Protective effect of ginsenoside Rb1 on beta-amyloid protein(1-42)-induced neurotoxicity in cortical neurons.

The effects of ginsenosides were thought to prevent neurodegenerative processes associated with aging. The accumulation of beta-amyloid protein (Abeta) within the brain is one of the pathological hallmarks of Alzheimer's disease (AD). There is no one effective treatment of AD. To investigate the effects of ginsenoside Rb1 (GRb1) on neuronal damage induced by Abeta and potential mechanisms of the effects of GRb1 in vitro, morphological observation and biochemical analysis combining primary cultured neurons were adopted. A positive control was pre-treated with Trolox. Neurons that were treated with Abeta 1-42 (2 muM) were shrunken perikaryon with loss of neurite processes; the survival rate of neurons decreased almost to 50% (p<0.01). Lactate dehydrogenase (LDH) release, malondialdehyde (MDA) product and superoxide dismutase (SOD) activity level all increased obviously (p<0.01 or p<0.05).
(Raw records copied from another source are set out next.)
Lemma batchSignings_other (k : nat) (E : list Event) :
  k <> 3%nat -> Forall (fun ev => phase ev = k) E -> batchSignings E = [].
Proof.
  intros Hk. induction 1 as [|ev E Hev _ IH]; [reflexivity|].
  unfold batchSignings in *.
  destruct ev; simpl; try exact IH. simpl in Hev. congruence.
Qed.

Lemma batchSignings_wrap (E tl : list Event) :
  Forall (fun ev => (6 < phase ev)%nat) tl ->
  batchSignings (SetMinting true :: E ++ tl) = batchSignings E.
Proof.
  intros Htl. simpl.
  change (omap batchSigning (E ++ tl)) with (batchSignings (E ++ tl)).
  rewrite batchSignings_app.
  assert (Hnil : batchSignings tl = []).
  { clear E. induction Htl as [|ev tl Hev _ IH]; [reflexivity|].
    unfold batchSignings in *.
    destruct ev; simpl; try exact IH. simpl in Hev. lia. }
  now rewrite Hnil, app_nil_r.
Qed.

(** The batch signings of the network stage are those of the loop of
    lines 226-228 over the prepared plan. *)
Lemma network_batchSignings `{ML : MerkleLib} (env : Env)
    (allowLists : option (list AllowList)) (wallet_publicKey : option PublicKey)
    (cm : CandyMachine) (q : Z) (opts : MintOpts)
    (al : option AllowListSettings) :
  let N := fst (network env allowLists wallet_publicKey cm q opts al) in
  batchSignings N = []
  \/ exists plan bh,
      snd (buildPlan env allowLists wallet_publicKey cm q opts al) = inr plan
      /\ getLatestBlockhash env = inr bh
      /\ batchSignings N
         = batchSignings
             (fst (signLoop env
                     (fst (forEachTransaction wallet_publicKey bh plan 0
                             (map (toTransaction bh) plan) []))
                     (snd (forEachTransaction wallet_publicKey bh plan 0
                             (map (toTransaction bh) plan) [])))).
Proof.
  cbv zeta. rewrite network_eq.
  pose proof (buildPlan_phase env allowLists wallet_publicKey cm q opts al)
    as H1.
  destruct (buildPlan env allowLists wallet_publicKey cm q opts al)
    as [E1 [e|plan]]; cbn [fst snd] in *.
  { left. now apply (batchSignings_other 1). }
  assert (B1 : batchSignings E1 = []) by now apply (batchSignings_other 1).
  destruct (getLatestBlockhash env) as [e|bh]; cbn [fst].
  { left. now rewrite batchSignings_app, B1. }
  right. exists plan, bh. split; [reflexivity|]. split; [reflexivity|].
  destruct (forEachTransaction _ _ _ _ _ _) as [signers txs]. cbn [fst snd].
  destruct (signLoop env signers txs) as [E2 [e|txs']]; cbn [fst].
  { rewrite batchSignings_app, B1. reflexivity. }
  pose proof (submitRoute_phase env al txs' plan) as H3.
  destruct (submitRoute env al txs' plan) as [E3 [e|[stx bs]]]; cbn [fst] in *.
  { rewrite batchSignings_app, B1. simpl.
    change (omap batchSigning (E2 ++ E3)) with (batchSignings (E2 ++ E3)).
    rewrite batchSignings_app, (batchSignings_other 4 E3) by (lia || assumption).
    now rewrite app_nil_r. }
  pose proof (submitMints_phase env bs stx) as H4.
  destruct (submitMints env bs stx) as [E4 [e|output]]; cbn [fst] in *.
  { rewrite batchSignings_app, B1. simpl.
    change (omap batchSigning (E2 ++ E3 ++ E4))
      with (batchSignings (E2 ++ E3 ++ E4)).
    rewrite !batchSignings_app, (batchSignings_other 4 E3),
      (batchSignings_other 5 E4) by (lia || assumption).
    now rewrite app_nil_r. }
  pose proof (lookupAll_phase env output) as H5.
  destruct (lookupAll env output) as [E5 r]; cbn [fst] in *.
  rewrite batchSignings_app, B1. simpl.
  change (omap batchSigning (E2 ++ E3 ++ E4 ++ E5))
    with (batchSignings (E2 ++ E3 ++ E4 ++ E5)).
  rewrite !batchSignings_app, (batchSignings_other 4 E3),
    (batchSignings_other 5 E4), (batchSignings_other 6 E5)
    by (lia || assumption).
  now rewrite app_nil_r.
Qed.

(** X7. In a mint call [signAllTransactions] is called at most once for
    each wallet key: the keys of the batch signings are pairwise
    distinct.  Every such call is for a key that some builder of the
    plan lists as an identity signer, and is handed all the transactions
    of the plan, not only those of the builders that list it. *)
Theorem mint_batch_signers_once `{ML : MerkleLib} (env : Env)
    (allowLists : option (list AllowList)) (wallet_publicKey : option PublicKey)
    (candyMachine : option CandyMachine) (guardsAndGroups : gmap string GuardGroup)
    (q : option Z) (opts : MintOpts) (s : St) :
  let m := mint env allowLists wallet_publicKey candyMachine guardsAndGroups
             q opts s in
  exists evs,
    trace (snd m) = trace s ++ evs
    /\ NoDup (batchSignings evs).*1
    /\ forall cm al plan,
        candyMachine = Some cm ->
        allowListOf allowLists wallet_publicKey opts = inr al ->
        snd (buildPlan env allowLists wallet_publicKey cm (default 1 q) opts al)
        = inr plan ->
        Forall (fun x => snd x = length plan
                         /\ exists t, t ∈ plan
                                     /\ IdentitySigner (fst x) ∈ tb_signers t)
          (batchSignings evs).
Proof.
  cbv zeta. rewrite mint_eq.
  destruct (negb (bool_decide _)).
  { exists []. cbn [snd]. rewrite app_nil_r. split; [reflexivity|].
    split; [constructor|]. intros; constructor. }
  destruct (allowListOf allowLists wallet_publicKey opts) as [e|al].
  { exists []. cbn [snd]. rewrite app_nil_r. split; [reflexivity|].
    split; [constructor|]. intros; constructor. }
  destruct candyMachine as [cm|].
  2:{ cbn [snd trace]. eexists. split; [reflexivity|].
      split; [constructor|]. intros; constructor. }
  cbv zeta.
  assert (Hmain :
    let B := batchSignings
               (fst (network env allowLists wallet_publicKey cm (default 1 q)
                       opts al)) in
    NoDup B.*1
    /\ forall plan,
        snd (buildPlan env allowLists wallet_publicKey cm (default 1 q) opts al)
        = inr plan ->
        Forall (fun x => snd x = length plan
                         /\ exists t, t ∈ plan
                                     /\ IdentitySigner (fst x) ∈ tb_signers t)
          B).
  { cbv zeta.
    destruct (network_batchSignings env allowLists wallet_publicKey cm
                (default 1 q) opts al)
      as [->|(plan & bh & Hplan & _ & ->)].
    { split; [constructor|]. intros; constructor. }
    destruct (forEachTransaction_signers wallet_publicKey bh plan 0
                (map (toTransaction bh) plan) []) as (N1 & N2 & _).
    destruct (forEachTransaction_spec wallet_publicKey bh plan 0
                (map (toTransaction bh) plan) []) as [_ Hin].
    apply (f_equal length) in Hin. rewrite !length_map in Hin.
    destruct (forEachTransaction wallet_publicKey bh plan 0
                (map (toTransaction bh) plan) []) as [signers txs].
    cbn [fst snd] in *.
    destruct (signLoop_batchSignings env signers txs) as ([k Hk] & HF & _).
    specialize (N1 (NoDup_nil_2)).
    split.
    - rewrite Hk in N1. now apply NoDup_app in N1 as [N1 _].
    - intros plan' Hplan'. assert (plan' = plan) as -> by congruence.
      apply Forall_forall. intros [pk n] Hx.
      split.
      + rewrite (proj1 (Forall_forall _ _) HF _ Hx). exact Hin.
      + assert (Hpk : pk ∈ signers).
        { rewrite Hk. apply elem_of_app. left.
          apply list_elem_of_fmap. now exists (pk, n). }
        apply N2 in Hpk as [Hpk|(j & _ & Hj)];
          [now apply elem_of_nil in Hpk|].
        unfold getSignersAt in Hj. simpl in Hj.
        destruct (plan !! j) as [t|] eqn:Et;
          [|now apply elem_of_nil in Hj].
        exists t. split; [|exact Hj].
        apply list_elem_of_lookup. now exists j. }
  cbv zeta in Hmain. destruct Hmain as [HN HF].
  destruct (snd (network env allowLists wallet_publicKey cm (default 1 q)
                   opts al)) as [e|found]; cbn [snd trace];
    eexists; (split; [reflexivity|]);
    rewrite batchSignings_wrap by (repeat constructor);
    (split; [exact HN|]);
    intros cm' al' plan Hcm Hal Hplan;
    inversion Hcm; subst cm'; inversion Hal; subst al'; now apply HF.
Qed.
However, neurons pre-treated with GRb1 (0.1, 1 and 10 muM) or Trolox (10 muM) had a survival rate increase compared with neurons treated with Abeta alone; LDH release and MDA product decreased distinctly, and the increase in SOD activity in Abeta-treated neurons was attenuated evidently (p<0.01 or p<0.05). Thus, we conclude that GRb1 exerted neuroprotection obviously. GRb1 protected neurons against the toxicity of Abeta, most likely through an antioxidant pathway. GRb1 could be useful neuroprotective agents of AD.